Na noite do crime, o grupo armado agiu de forma coordenada e retirou as três aeronaves quase simultaneamente do aeroporto, segundo a investigação. A escolha das aeronaves teria levado em conta a capacidade de carga de cada uma — indicativo de que o roubo tinha finalidade operacional ligada ao transporte ilícito. Já no dia seguinte ao crime, a Força Aérea Brasileira (FAB) foi acionada diante da hipótese de que as aeronaves teriam cruzado a fronteira com a Bolívia.
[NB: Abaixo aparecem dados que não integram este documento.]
(** ** A rig that goes away *)

(** X11. When the object the operator was started on is no longer in the
    scene, the two scripts part ways on the next tick: the Link Stage stops
    itself (it runs its own [cancel]: flag cleared, timer removed, result
    CANCELLED), while the Retarget Stage returns PASS_THROUGH and leaves
    the world, its run flag and its timer included, exactly as it was. *)
Theorem tick_without_rig {L : HostLib} (w : World) (h : nat) :
  objects w !! op_armature_name w = None ->
  op_timer w = Some h ->
  Link.modal "TIMER" w = (Returned CANCELLED, stop_world h w) /\
  Retarget.modal "TIMER" w = (Returned PASS_THROUGH, w).
Proof.
  intros Ho Ht. split.
  - rewrite (link_tick_no_object w Ho).
    unfold Link.cancel, event_timer_remove.
    rewrite bind_modify, bind_gets. cbn beta.
    change (op_timer (set_is_running false w)) with (op_timer w).
    by rewrite Ht.
  - unfold Retarget.modal.
    rewrite decide_False by done. rewrite decide_True by done.
    rewrite !bind_gets. cbn beta. by rewrite Ho.
Qed.

Lemma tick_without_rig_witness :
  is_running (exec (@Link.modal example_lib "TIMER") orphan_world) = false /\
  is_running (exec (@Retarget.modal example_lib "TIMER") orphan_world) = true.
Proof.
  destruct (@tick_without_rig example_lib orphan_world 0%nat) as [Hl Hr];
    [reflexivity | reflexivity |].
  unfold exec. by rewrite Hl, Hr.
Defined.

(** ** Starting *)

Lemma link_start_run (name : string) (w : World) :
  Link.start name w
  = (Returned RUNNING_MODAL,
     add_report "INFO" "Robot Link Started on COM3" (start_world name w)).
Proof. reflexivity. Qed.

Lemma retarget_start_run (name : string) (w : World) :
  Retarget.start name w = (Returned RUNNING_MODAL, start_world name w).
Proof. reflexivity. Qed.

Lemma execute_on_active (w : World) (o : Object) :
  is_running w = false ->
  active_object w = Some o -> obj_type o = "ARMATURE" ->
  Link.execute w
  = (Returned RUNNING_MODAL,
     add_report "INFO" "Robot Link Started on COM3" (start_world (obj_name o) w)) /\
  Retarget.execute w = (Returned RUNNING_MODAL, start_world (obj_name o) w).
Proof.
  intros Hidle Ho Htype. unfold Link.execute, Retarget.execute.
  rewrite !bind_gets. cbn beta. rewrite Hidle. rewrite !bind_gets. cbn beta.
  rewrite Ho. by rewrite !decide_True by done.
Qed.

Lemma execute_fallback (w : World) :
  is_running w = false ->
  (forall o, active_object w = Some o -> obj_type o <> "ARMATURE") ->
  Link.execute w = Link.start_fallback w /\
  Retarget.execute w = Retarget.start_fallback w.
Proof.
  intros Hidle Hactive. unfold Link.execute, Retarget.execute.
  rewrite !bind_gets. cbn beta. rewrite Hidle. rewrite !bind_gets. cbn beta.
  destruct (active_object w) as [o|] eqn:Ho; [|done].
  by rewrite !decide_False by (by apply Hactive).
Qed.
(** The explicit mentions of a card brand, looked for first. *)
Definition keywordBrand (lowerText : str) : option CardTypeDetection :=
  if (includes lowerText "visa"%string
      || includes lowerText "✓visa"%string
      || includes lowerText "xvisa"%string)
     && negb (includes lowerText "discover"%string)
  then Some {| cardType := "Visa"%string; confidence := 9 # 10 |}
  else if includes lowerText "master"%string
          || includes lowerText "m/c"%string
          || includes lowerText "✓m/c"%string
  then Some {| cardType := "Mastercard"%string; confidence := 9 # 10 |}
  else if includes lowerText "american express"%string
          || includes lowerText "amex"%string
          || includes lowerText "am exp"%string
          || includes lowerText "am/exp"%string
          || includes lowerText "✓am/exp"%string
  then Some {| cardType := "American Express"%string; confidence := 9 # 10 |}
  else if includes lowerText "discover"%string
          || includes lowerText "disc"%string
          || includes lowerText "✓disc"%string
  then Some {| cardType := "Discover"%string; confidence := 9 # 10 |}
  else None.

Definition detectCreditCardType (ocrText : str) : CardTypeDetection :=
  let lowerText := toLowerCase ocrText in
  match keywordBrand lowerText with
  | Some r => r
  | None =>
      match firstBrand (cardNumberMatches ocrText) with
      | Some r => r
      | None => {| cardType := []; confidence := 0 |}
      end
  end.

(** *** Data model *)

Definition Buffer := list N.

Inductive FieldType :=
| text_field | checkbox | signature_area | amount_field | date_field.

Definition fieldTypeName (t : FieldType) : str :=
  match t with
  | text_field => "text_field"%string
  | checkbox => "checkbox"%string
  | signature_area => "signature_area"%string
  | amount_field => "amount_field"%string
  | date_field => "date_field"%string
  end.

Record BoundingBox := { x : Z; y : Z; width : Z; height : Z }.

Record FieldSegment := {
  fieldId : str;
  fieldType : FieldType;
  label : str;
  boundingBox : BoundingBox;
  imageSegment : Buffer;
  segmentConfidence : Q;
  preprocessed : bool
}.

Record SegmentedForm := {
  formId : str;
  pageNumber : nat;
  formConfidence : Q;
  fieldSegments : list FieldSegment
}.

Record PaymentDetails := {
  detailsCardType : str;
  cardNumber : str;
  expiryDate : str;
  cvv : str;
  cardholderName : str
}.

Record Fields := {
  donorName : str;
  email : str;
  phone : str;
  address : str;
  amount : Z;
  paymentMethod : str;
  paymentDetails : PaymentDetails;
  date : str;
  recurring : bool;
  anonymous : bool
}.

Record ExtractedFormData := {
  formNumber : nat;
  recordConfidence : Q;
  fields : Fields;
  issues : list str
}.
(** * Gaussian mixture model fitted by EM: [P4/gmm.py]

    A shallow embedding of the class [GMM] ([fit], [sample],
    [compute_log_likelihood]) and of its nested class [Gaussian_pdf], and
    the properties of the EM iteration stated about them.

    Numbers.  A numpy [float64] is modelled by [float64] below: a finite
    value is an exact real, and the three special values follow the IEEE
    rules numpy applies (division by zero yields [nan] or an infinity and a
    warning, never an exception).  Rounding, the overflow and underflow of
    float64 arithmetic and the sign of zero are not modelled; the power of
    Python floats in [Gaussian_pdf.__init__], which raises when it
    overflows, is.

    Objects.  numpy arrays live in a heap and are reached through
    references, so that the in-place row updates of [fit] and the rebinding
    of its local [pi_k] are told apart. *)

From Stdlib Require Import Reals Lra ZArith String.
From stdpp Require Import base list.

Local Open Scope R_scope.

(** ** Floating-point values *)

Inductive float64 : Type :=
| Fin (r : R)
| PInf
| NInf
| NaN.

Inductive sign : Type := Neg | Zero | Pos.

Definition Rsign (r : R) : sign :=
  if Rlt_dec 0 r then Pos else if Rlt_dec r 0 then Neg else Zero.

Definition fneg (a : float64) : float64 :=
  match a with
  | Fin x => Fin (- x)
  | PInf => NInf
  | NInf => PInf
  | NaN => NaN
  end.

Definition fadd (a b : float64) : float64 :=
  match a, b with
  | NaN, _ | _, NaN => NaN
  | Fin x, Fin y => Fin (x + y)
  | PInf, NInf | NInf, PInf => NaN
  | PInf, _ | _, PInf => PInf
  | NInf, _ | _, NInf => NInf
  end.

Definition fsub (a b : float64) : float64 := fadd a (fneg b).

(** An infinity of the sign of [s], [nan] for a zero. *)
Definition signed_inf (s : sign) : float64 :=
  match s with Pos => PInf | Neg => NInf | Zero => NaN end.

Definition fmul (a b : float64) : float64 :=
  match a, b with
  | NaN, _ | _, NaN => NaN
  | Fin x, Fin y => Fin (x * y)
  | Fin x, PInf | PInf, Fin x => signed_inf (Rsign x)
  | Fin x, NInf | NInf, Fin x => signed_inf (Rsign (- x))
  | PInf, PInf | NInf, NInf => PInf
  | PInf, NInf | NInf, PInf => NInf
  end.

(** numpy's [true_divide] on float64: [x / 0] is an infinity of the sign of
    [x], [0 / 0] is [nan]; nothing is raised. *)
Definition fdiv (a b : float64) : float64 :=
  match a, b with
  | NaN, _ | _, NaN => NaN
  | Fin x, Fin y =>
      if Req_dec_T y 0 then signed_inf (Rsign x) else Fin (x / y)
  | Fin _, PInf | Fin _, NInf => Fin 0
  | PInf, Fin y => if Rlt_dec y 0 then NInf else PInf
  | NInf, Fin y => if Rlt_dec y 0 then PInf else NInf
  | PInf, PInf | PInf, NInf | NInf, PInf | NInf, NInf => NaN
  end.

Definition fexp (a : float64) : float64 :=
  match a with
  | Fin x => Fin (exp x)
  | PInf => PInf
  | NInf => Fin 0
  | NaN => NaN
  end.

Definition fsqrt (a : float64) : float64 :=
  match a with
  | Fin x => if Rlt_dec x 0 then NaN else Fin (sqrt x)
  | PInf => PInf
  | NInf | NaN => NaN
  end.

Definition flog (a : float64) : float64 :=
  match a with
  | Fin x =>
      match Rsign x with
      | Pos => Fin (ln x)
      | Zero => NInf
      | Neg => NaN
      end
  | PInf => PInf
  | NInf | NaN => NaN
  end.

Definition fabs (a : float64) : float64 :=
  match a with
  | Fin x => Fin (Rabs x)
  | PInf | NInf => PInf
  | NaN => NaN
  end.

(** [a < b]; every comparison with [nan] is false. *)
Definition flt (a b : float64) : bool :=
  match a, b with
  | NaN, _ | _, NaN => false
  | Fin x, Fin y => if Rlt_dec x y then true else false
  | NInf, Fin _ | NInf, PInf | Fin _, PInf => true
  | _, _ => false
  end.

(** A Python [int] used as a float. *)
Definition of_nat (n : nat) : float64 := Fin (INR n).

Definition is_fin (a : float64) : Prop := exists r, a = Fin r.

(** ** Arrays

    A one-dimensional array is a list, a two-dimensional one the list of its
    rows, a three-dimensional one the list of its matrices.  An array
    without rows is given zero columns. *)

Abbreviation vec := (list float64).
Abbreviation matrix := (list (list float64)).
Mesmo antes da confirmação desta semana, investigadores sul-mato-grossenses já desconfiavam do destino dos aviões. Em janeiro de 2023, o Departamento de Repressão à Corrupção e ao Crime Organizado (Dracco) aguardava havia cerca de nove meses uma autorização boliviana para verificar se as aeronaves de Aquidauana estavam entre as 66 aeronaves recolhidas no Aeródromo Mondaca durante a operação de 2022. A burocracia internacional atrasou a confirmação por mais de dois anos.
Agora, com a localização oficialmente reconhecida, os proprietários pedem que o governo boliviano permita a entrada de especialistas brasileiros no aeródromo para confirmar formalmente a identificação das aeronaves e iniciar os trâmites de repatriação. Eles também querem saber por quanto tempo os aviões permaneceram no complexo e de que forma chegaram até lá — perguntas que ainda podem revelar conexões mais profundas entre o roubo em Aquidauana e redes de narcotráfico transfronteiriço.
O episódio expõe uma vulnerabilidade crônica da fronteira entre Mato Grosso do Sul e a Bolívia, rota historicamente usada pelo tráfico de drogas e de mercadorias contrabandeadas. A região de Corumbá, principal cidade fronteiriça do estado com o país vizinho, já é alvo frequente de operações policiais envolvendo passagem de entorpecentes, armas e outros bens ilícitos. A facilidade com que 18 homens armados removeram três aeronaves de um aeroporto municipal e as fizeram desaparecer por quase cinco anos evidencia a extensão das rotas usadas pelo crime organizado nesse corredor.
A recuperação física dos aviões ainda depende de procedimentos formais no território boliviano, o que significa que os proprietários — incluindo Almir Sater — podem ter mais meses de espera pela frente. Ainda que a condenação dos envolvidos e a indenização judicial representem algum reconhecimento pelo prejuízo sofrido, nenhum valor substitui a devolução das próprias aeronaves, cujo estado de conservação após quase cinco anos em um hangar interditado é outra incógnita que só a perícia presencial poderá responder.